Michael Shermer treats the cosmological argument as a god-of-the-gaps argument dressed in philosophical clothing. The basic structure, as he sees it, is: we do not know why the universe exists, therefore God. But this is exactly the pattern of reasoning that has failed repeatedly throughout the history of science — attributing to God what is simply not yet understood, and then retreating when science provides a natural explanation.
Shermer is particularly sceptical of the claim that the universe must have a cause while God does not. He regards this as special pleading — an arbitrary exception to the very principle the argument invokes. If the principle of sufficient reason demands an explanation for the universe, it demands an explanation for God. If God can be self-explanatory, so can the universe. The argument, in Shermer's view, generates a mystery rather than resolving one.

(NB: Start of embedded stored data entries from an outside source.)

Lemma node_at_zero A B : L = A ++ B → pred_at (lev_mem lv) na hd 0 A = node_at na hd A.
Proof using Hs.
  clear Hc. intros E. destruct A as [|t A _] using rev_ind; [done|]. rewrite pred_at_step. unfold node_at. rewrite last_snoc.
  pose proof (sk_lev _ _ _ _ _ Hs t ltac:(rewrite E; set_solver)). unfold lev_mem. by rewrite (proj2 (Nat.ltb_lt _ _)) by lia.
Qed.

Lemma next_seg A B : L = A ++ B → seg_at s (pred_at (lev_mem lv) na hd 0 A) 0 = Ok (sid <$> head B).
Proof using Hs.
  clear Hc. intros E. destruct (pred_ptr _ _ _ _ _ _ A B 0 (sk_nodes _ _ _ _ _ Hs) E) as (nd & E1 & E2); [unfold SSL_NLEVELS; lia|].
  rewrite (nxt_zero lv na hd L s) in E2; [|done|rewrite E; set_solver]. by apply (seg_at_ptr _ _ _ _ _ E1 E2).
Qed.
End search.

Lemma set_spath_same s : set_spath (a_spath s) s = s.
Proof. by destruct s. Qed.

Lemma ssl_search_ok lv na hd L s addr tail : as_common L s → as_skip lv na hd L s →
  ∃ p, ssl_search s addr tail = Ok (find_seg addr tail L, set_spath p s) ∧ length p = SSL_NLEVELS ∧ path_ok (lev_mem lv) na hd (a_hilevel s) (below addr L) p.
Proof.
  intros Hc Hs. pose proof (ssl_search_head_ok lv na hd L s Hc Hs addr tail) as Hhead. unfold ssl_search.
  destruct (sk_cached _ _ _ _ _ Hs) as [->|(A & B & E & Hok)]; [done|]. rewrite (Hok 0%nat) by lia. cbn [deref mbind res_bind].
  rewrite (next_seg lv na hd L s Hs A B E). cbn [mbind res_bind]. destruct B as [|t B]; [done|]. cbn [head fmap option_fmap option_map].
  destruct (ac_seg _ _ Hc A t B E) as (g & Eg & _ & _ & Epr). rewrite Eg. cbn [deref mbind res_bind].
  destruct (next_struct lv na hd L s Hc Hs t) as (g' & Eg' & Eend & _ & Enx); [rewrite E; set_solver|]. assert (g' = g) as -> by congruence.
  set (bl := match list.last A with None => true | Some u => send u <=? addr end).
  assert ((match s_prev g with None => Ok true | Some p => h ← deref (segs s !! p); Ok (s_end h <=? addr) end) = Ok bl) as ->.
  { rewrite Epr. unfold bl. destruct (list.last A) as [u|] eqn:Eu; [|done]. simpl.
    destruct (next_struct lv na hd L s Hc Hs u) as (h & -> & Eh & _); [rewrite E; apply last_Some_elem_of in Eu; set_solver|]. simpl. by rewrite Eh. }
  cbn [mbind res_bind]. rewrite Eend. destruct ((addr <? send t) && bl) eqn:Eb.
  { apply andb_prop in Eb as [E1 E2]. exists (a_spath s). rewrite set_spath_same.
    destruct (split_unique addr A (t :: B)) as [Ebl Eab].
    { apply (prefix_ends L s Hc A (t :: B)); [done|]. intros u Hu. unfold bl in E2. rewrite Hu in E2. lia. }
    { intros u B' [= <- <-]. lia. }
    rewrite <- E in Ebl, Eab. unfold find_seg. rewrite Eab, Ebl. split_and!; [done|apply (sk_path _ _ _ _ _ Hs)|done]. }
  rewrite Enx. cbn [deref mbind res_bind].
  assert (seg_at s (na (sid t)) 0 = Ok (sid <$> head B)) as ->.
  { assert (L = (A ++ [t]) ++ B) as E2 by (by rewrite <- app_assoc). rewrite <- (next_seg lv na hd L s Hs _ _ E2), (node_at_zero lv na hd L s Hs _ _ E2). unfold node_at. by rewrite last_snoc. }
  cbn [mbind res_bind]. destruct B as [|u B]; [done|]. cbn [head fmap option_fmap option_map].
  destruct (next_struct lv na hd L s Hc Hs u) as (h & -> & Eh & _); [rewrite E; set_solver|]. cbn [deref mbind res_bind]. rewrite Eh.
  destruct ((send t <=? addr) && (addr <? send u)) eqn:E2; [|done]. apply andb_prop in E2 as [E1 E2].
  destruct (path_patch_step lv na hd L s Hc Hs A t (u :: B) (a_spath s) E (sk_path _ _ _ _ _ Hs) Hok) as (p & -> & Hl & Hp). cbn [mbind res_bind].
  destruct (split_unique addr (A ++ [t]) (u :: B)) as [Ebl Eab].
  { apply (prefix_ends L s Hc (A ++ [t]) (u :: B)); [by rewrite <- app_assoc|]. intros v. rewrite last_snoc. intros [= <-]. lia. }
  { intros v B' [= <- <-]. lia. }
  rewrite <- app_assoc in Ebl, Eab. simpl in Ebl, Eab. rewrite <- E in Ebl, Eab. exists p. unfold find_seg. by rewrite Eab, Ebl.
Qed.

He prefers to adopt an agnostic position on the origin of the universe: we do not yet know why there is something rather than nothing, and this is an honest and scientifically productive stance. The cosmological argument, by contrast, terminates inquiry by declaring the answer before the investigation is complete.
“The cosmological argument is a beautifully constructed argument from ignorance. We don't know why the universe exists, so we fill the gap with God. But that's not an explanation — it's a placeholder.”